Stored data:
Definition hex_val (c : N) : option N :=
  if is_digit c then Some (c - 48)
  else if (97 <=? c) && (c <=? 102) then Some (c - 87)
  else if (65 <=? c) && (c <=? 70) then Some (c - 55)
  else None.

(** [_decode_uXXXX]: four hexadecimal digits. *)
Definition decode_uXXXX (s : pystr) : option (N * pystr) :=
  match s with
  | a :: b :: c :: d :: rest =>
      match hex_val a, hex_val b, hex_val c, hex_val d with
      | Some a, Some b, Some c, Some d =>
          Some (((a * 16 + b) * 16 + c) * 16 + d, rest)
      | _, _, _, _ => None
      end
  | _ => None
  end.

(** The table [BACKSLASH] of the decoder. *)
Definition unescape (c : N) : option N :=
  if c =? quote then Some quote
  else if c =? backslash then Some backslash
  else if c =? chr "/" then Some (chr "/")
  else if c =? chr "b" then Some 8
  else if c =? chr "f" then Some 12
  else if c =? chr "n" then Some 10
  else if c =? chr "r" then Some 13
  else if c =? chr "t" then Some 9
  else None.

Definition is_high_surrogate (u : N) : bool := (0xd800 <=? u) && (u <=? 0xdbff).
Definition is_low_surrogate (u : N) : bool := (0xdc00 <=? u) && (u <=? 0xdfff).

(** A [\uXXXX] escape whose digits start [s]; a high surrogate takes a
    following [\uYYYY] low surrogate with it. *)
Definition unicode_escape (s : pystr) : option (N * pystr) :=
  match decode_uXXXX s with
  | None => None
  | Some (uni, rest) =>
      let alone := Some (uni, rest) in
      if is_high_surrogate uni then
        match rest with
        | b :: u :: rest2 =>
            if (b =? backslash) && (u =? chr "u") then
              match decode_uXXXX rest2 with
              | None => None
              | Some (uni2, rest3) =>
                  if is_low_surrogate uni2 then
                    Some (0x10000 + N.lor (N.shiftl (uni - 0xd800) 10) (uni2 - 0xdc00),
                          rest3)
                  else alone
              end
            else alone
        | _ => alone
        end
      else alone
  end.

▸ **THE PROBLEM**: All of the data above needs to be retyped exactly, with each line as it stands.

▸ **TASK RESPONSE**:
Definition hex_val (c : N) : option N :=
  if is_digit c then Some (c - 48)
  else if (97 <=? c) && (c <=? 102) then Some (c - 87)
  else if (65 <=? c) && (c <=? 70) then Some (c - 55)
  else None.

(** [_decode_uXXXX]: four hexadecimal digits. *)
Definition decode_uXXXX (s : pystr) : option (N * pystr) :=
  match s with
  | a :: b :: c :: d :: rest =>
      match hex_val a, hex_val b, hex_val c, hex_val d with
      | Some a, Some b, Some c, Some d =>
          Some (((a * 16 + b) * 16 + c) * 16 + d, rest)
      | _, _, _, _ => None
      end
  | _ => None
  end.

(** The table [BACKSLASH] of the decoder. *)
Definition unescape (c : N) : option N :=
  if c =? quote then Some quote
  else if c =? backslash then Some backslash
  else if c =? chr "/" then Some (chr "/")
  else if c =? chr "b" then Some 8
  else if c =? chr "f" then Some 12
  else if c =? chr "n" then Some 10
  else if c =? chr "r" then Some 13
  else if c =? chr "t" then Some 9
  else None.

Definition is_high_surrogate (u : N) : bool := (0xd800 <=? u) && (u <=? 0xdbff).
Definition is_low_surrogate (u : N) : bool := (0xdc00 <=? u) && (u <=? 0xdfff).

(** A [\uXXXX] escape whose digits start [s]; a high surrogate takes a
    following [\uYYYY] low surrogate with it. *)
Definition unicode_escape (s : pystr) : option (N * pystr) :=
  match decode_uXXXX s with
  | None => None
  | Some (uni, rest) =>
      let alone := Some (uni, rest) in
      if is_high_surrogate uni then
        match rest with
        | b :: u :: rest2 =>
            if (b =? backslash) && (u =? chr "u") then
              match decode_uXXXX rest2 with
              | None => None
              | Some (uni2, rest3) =>
                  if is_low_surrogate uni2 then
                    Some (0x10000 + N.lor (N.shiftl (uni - 0xd800) 10) (uni2 - 0xdc00),
                          rest3)
                  else alone
              end
            else alone
        | _ => alone
        end
      else alone
  end.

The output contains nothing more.